*Prompt*
If a line comes after the one containing "Record raw := Raw", leave it out; copy every line before it, and that line too, exactly as written, starting from the first line of the entries.

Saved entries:
============================================================
(* ===== verification/XrayConfig.v ===== *)
(** * XrayConfig: Xray core configurations — [internal/xrayimport]

    External tools read and write the panel's configuration as a document of another
    proxy core. [XrayImport] is [ParseXrayConfig] (types.go, xrayconfig.go, xrayimport.go):
    the document decoded, each inbound with several ports split into one per port, the
    rules turned to the split tags, and a warning for what could not be carried over.
    [XrayExport] is [BuildXrayJSON] (export.go). A raw message is kept as its value; a warning
    is a value, not its text. *)

From S2P Require Import Prelude GoStrings GoFloat GoJson GoIndent MySQLDump.
Import GoFloat.

#[local] Open Scope string_scope.
#[local] Open Scope Z_scope.
#[local] Set Warnings "-register-all".

Module XrayImport.

(** ** The document ([xrayconfig.go]) *)

(** [json.RawMessage]; [None] when the key is absent. *)
Record raw := Raw { message : option json }.

#[export] Instance raw_codec : Codec raw := {|
  to_json r := default JNull (message r);
  of_json j _ := Some (Raw (Some j));
  zero := Raw None;
  empty r := match message r with None => true | Some _ => false end
|}.

Record xrayCertificate := mkCertificate { c_Usage : string; c_Certificate : list string; c_Key : list string }.

#[export] Instance xrayCertificate_codec : Codec xrayCertificate := {|
  to_json c := JObject (emit "usage" (c_Usage c) ++ emit "certificate" (c_Certificate c) ++ emit "key" (c_Key c) ++ [])%list;
  of_json j old := match j with
    | JNull => Some old
    | JObject ms =>
        usage ← get_from "usage" (Some (c_Usage old)) ms;
        certificate ← get_from "certificate" (Some (c_Certificate old)) ms;
        key ← get_from "key" (Some (c_Key old)) ms;
        Some (mkCertificate usage certificate key)
    | _ => None
    end;
  zero := mkCertificate "" [] [];
  empty _ := false
|}.

Record xrayTLSSettings := mkTLS {
  t_ServerName : string; t_Fingerprint : string; t_Alpn : list string; t_MinVersion : string; t_Certificates : list xrayCertificate
}.

#[export] Instance xrayTLSSettings_codec : Codec xrayTLSSettings := {|
  to_json t := JObject (emit "serverName" (t_ServerName t) ++ emit "fingerprint" (t_Fingerprint t) ++ emit "alpn" (t_Alpn t) ++
    emit "minVersion" (t_MinVersion t) ++ emit "certificates" (t_Certificates t) ++ [])%list;
  of_json j old := match j with
    | JNull => Some old
    | JObject ms =>
        serverName ← get_from "servername" (Some (t_ServerName old)) ms;
        fingerprint ← get_from "fingerprint" (Some (t_Fingerprint old)) ms;
        alpn ← get_from "alpn" (Some (t_Alpn old)) ms;
        minVersion ← get_from "minversion" (Some (t_MinVersion old)) ms;
        certificates ← get_from "certificates" (Some (t_Certificates old)) ms;
        Some (mkTLS serverName fingerprint alpn minVersion certificates)
    | _ => None
    end;
  zero := mkTLS "" "" [] "" [];
  empty _ := false
|}.

Record xrayRealitySettings := mkReality {
  r_PrivateKey : string; r_ShortIds : option (list string); r_ServerNames : list string; r_Dest : string
}.

#[export] Instance xrayRealitySettings_codec : Codec xrayRealitySettings := {|
  to_json r := JObject (emit "privateKey" (r_PrivateKey r) ++ emit "shortIds" (r_ShortIds r) ++
    emit "serverNames" (r_ServerNames r) ++ emit "dest" (r_Dest r) ++ [])%list;
  of_json j old := match j with
    | JNull => Some old
    | JObject ms =>
        privateKey ← get_from "privatekey" (Some (r_PrivateKey old)) ms;
        shortIds ← get_from "shortids" (Some (r_ShortIds old)) ms;
        serverNames ← get_from "servernames" (Some (r_ServerNames old)) ms;
        dest ← get_from "dest" (Some (r_Dest old)) ms;
        Some (mkReality privateKey shortIds serverNames dest)
    | _ => None
    end;
  zero := mkReality "" None [] "";
  empty _ := false
|}.

(** A struct of one string: [xrayHeader], [xraySockopt], [xrayLog]. *)
Record field (name : string) := mkField { f_value : string }.
Arguments mkField {name} _.
Arguments f_value {name} _.

#[export] Instance field_codec name : Codec (field name) := {|
  to_json f := JObject (emit name (f_value f) ++ [])%list;
  of_json j old := match j with
    | JNull => Some old
    | JObject ms => v ← get_from name (Some (f_value old)) ms; Some (mkField v)
    | _ => None
    end;
  zero := mkField "";
  empty _ := false
|}.

Definition xrayHeader := field "type".
Definition xraySockopt := field "interface".
Definition xrayLog := field "loglevel".

Record xrayTCPSettings := mkTCP { tcp_Header : xrayHeader }.

#[export] Instance xrayTCPSettings_codec : Codec xrayTCPSettings := {|
  to_json t := JObject (emit (A := field "type") "header" (tcp_Header t) ++ [])%list;
  of_json j old := match j with
    | JNull => Some old
    | JObject ms => header ← get_from (A := field "type") "header" (Some (tcp_Header old)) ms; Some (mkTCP header)
    | _ => None
    end;
  zero := mkTCP (mkField "");
  empty _ := false
|}.

Record xrayStreamSettings := mkStream {
  s_Network : string; s_Security : string; s_TLSSettings : option xrayTLSSettings;
  s_RealitySettings : option xrayRealitySettings; s_TCPSettings : option xrayTCPSettings; s_Sockopt : option xraySockopt
}.

#[export] Instance xrayStreamSettings_codec : Codec xrayStreamSettings := {|
  to_json s := JObject (emit "network" (s_Network s) ++ emit "security" (s_Security s) ++ emit "tlsSettings" (s_TLSSettings s) ++
    emit "realitySettings" (s_RealitySettings s) ++ emit "tcpSettings" (s_TCPSettings s) ++
    emit (A := option (field "interface")) "sockopt" (s_Sockopt s) ++ [])%list;
  of_json j old := match j with
    | JNull => Some old
    | JObject ms =>
        network ← get_from "network" (Some (s_Network old)) ms;
        security ← get_from "security" (Some (s_Security old)) ms;
        tls ← get_from "tlssettings" (Some (s_TLSSettings old)) ms;
        reality ← get_from "realitysettings" (Some (s_RealitySettings old)) ms;
        tcp ← get_from "tcpsettings" (Some (s_TCPSettings old)) ms;
        sockopt ← get_from (A := option (field "interface")) "sockopt" (Some (s_Sockopt old)) ms;
        Some (mkStream network security tls reality tcp sockopt)
    | _ => None
    end;
  zero := mkStream "" "" None None None None;
  empty _ := false
|}.

(** [xrayInboundSettings] and [xraySniffing] are read for one field each. *)
Record xrayInbound := mkInbound {
  i_Tag : string; i_Port : raw; i_Protocol : string; i_Fallbacks : list raw; i_StreamSettings : xrayStreamSettings; i_Sniffing : bool
}.

(** A field of a nested struct. *)
Definition inner {A} `{Codec A} (name : string) (j : json) (old : A) : option A :=
  match j with JNull => Some old | JObject ms => get_from name (Some old) ms | _ => None end.

Definition get_inner {A} `{Codec A} (outer name : string) (old : A) (ms : list (string * json)) : option A :=
  foldl (fun acc kv => x ← acc; if is_key outer kv then inner name kv.2 x else Some x) (Some old) ms.

#[export] Instance xrayInbound_codec : Codec xrayInbound := {|
  to_json i := JObject (emit "tag" (i_Tag i) ++ emit "port" (i_Port i) ++ emit "protocol" (i_Protocol i) ++
    [("settings", JObject (emit "fallbacks" (i_Fallbacks i)))] ++ emit "streamSettings" (i_StreamSettings i) ++
    [("sniffing", JObject (emit "enabled" (i_Sniffing i)))])%list;
  of_json j old := match j with
    | JNull => Some old
    | JObject ms =>
        tag ← get_from "tag" (Some (i_Tag old)) ms;
        port ← get_from "port" (Some (i_Port old)) ms;
        protocol ← get_from "protocol" (Some (i_Protocol old)) ms;
        fallbacks ← get_inner "settings" "fallbacks" (i_Fallbacks old) ms;
        stream ← get_from "streamsettings" (Some (i_StreamSettings old)) ms;
        sniffing ← get_inner "sniffing" "enabled" (i_Sniffing old) ms;
        Some (mkInbound tag port protocol fallbacks stream sniffing)
    | _ => None
    end;
  zero := mkInbound "" (Raw None) "" [] zero false;
  empty _ := false
|}.

Record xrayOutbound := mkOutbound { o_Tag : string; o_Protocol : string; o_Settings : raw; o_StreamSettings : xrayStreamSettings }.

#[export] Instance xrayOutbound_codec : Codec xrayOutbound := {|
  to_json o := JObject (emit "tag" (o_Tag o) ++ emit "protocol" (o_Protocol o) ++ emit "settings" (o_Settings o) ++
    emit "streamSettings" (o_StreamSettings o) ++ [])%list;
  of_json j old := match j with
    | JNull => Some old
    | JObject ms =>
        tag ← get_from "tag" (Some (o_Tag old)) ms;
        protocol ← get_from "protocol" (Some (o_Protocol old)) ms;
        settings ← get_from "settings" (Some (o_Settings old)) ms;
        stream ← get_from "streamsettings" (Some (o_StreamSettings old)) ms;
        Some (mkOutbound tag protocol settings stream)
    | _ => None
    end;
  zero := mkOutbound "" "" (Raw None) zero;
  empty _ := false
|}.

(** The two shapes of an outbound's settings; a server has the fields of both. *)
Record xrayUser := mkUser { u_ID : string; u_Security : string; u_Flow : string }.

#[export] Instance xrayUser_codec : Codec xrayUser := {|
  to_json u := JObject (emit "id" (u_ID u) ++ emit "security" (u_Security u) ++ emit "flow" (u_Flow u) ++ [])%list;
  of_json j old := match j with
    | JNull => Some old
    | JObject ms =>
        id ← get_from "id" (Some (u_ID old)) ms;
        security ← get_from "security" (Some (u_Security old)) ms;
        flow ← get_from "flow" (Some (u_Flow old)) ms;
        Some (mkUser id security flow)
    | _ => None
    end;
  zero := mkUser "" "" "";
  empty _ := false
|}.

Record xrayVnext := mkVnext { v_Address : string; v_Port : Z; v_Users : list xrayUser }.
============================================================
*Written answer*
(* ===== verification/XrayConfig.v ===== *)
(** * XrayConfig: Xray core configurations — [internal/xrayimport]

    External tools read and write the panel's configuration as a document of another
    proxy core. [XrayImport] is [ParseXrayConfig] (types.go, xrayconfig.go, xrayimport.go):
    the document decoded, each inbound with several ports split into one per port, the
    rules turned to the split tags, and a warning for what could not be carried over.
    [XrayExport] is [BuildXrayJSON] (export.go). A raw message is kept as its value; a warning
    is a value, not its text. *)

From S2P Require Import Prelude GoStrings GoFloat GoJson GoIndent MySQLDump.
Import GoFloat.

#[local] Open Scope string_scope.
#[local] Open Scope Z_scope.
#[local] Set Warnings "-register-all".

Module XrayImport.

(** ** The document ([xrayconfig.go]) *)

(** [json.RawMessage]; [None] when the key is absent. *)
Record raw := Raw { message : option json }.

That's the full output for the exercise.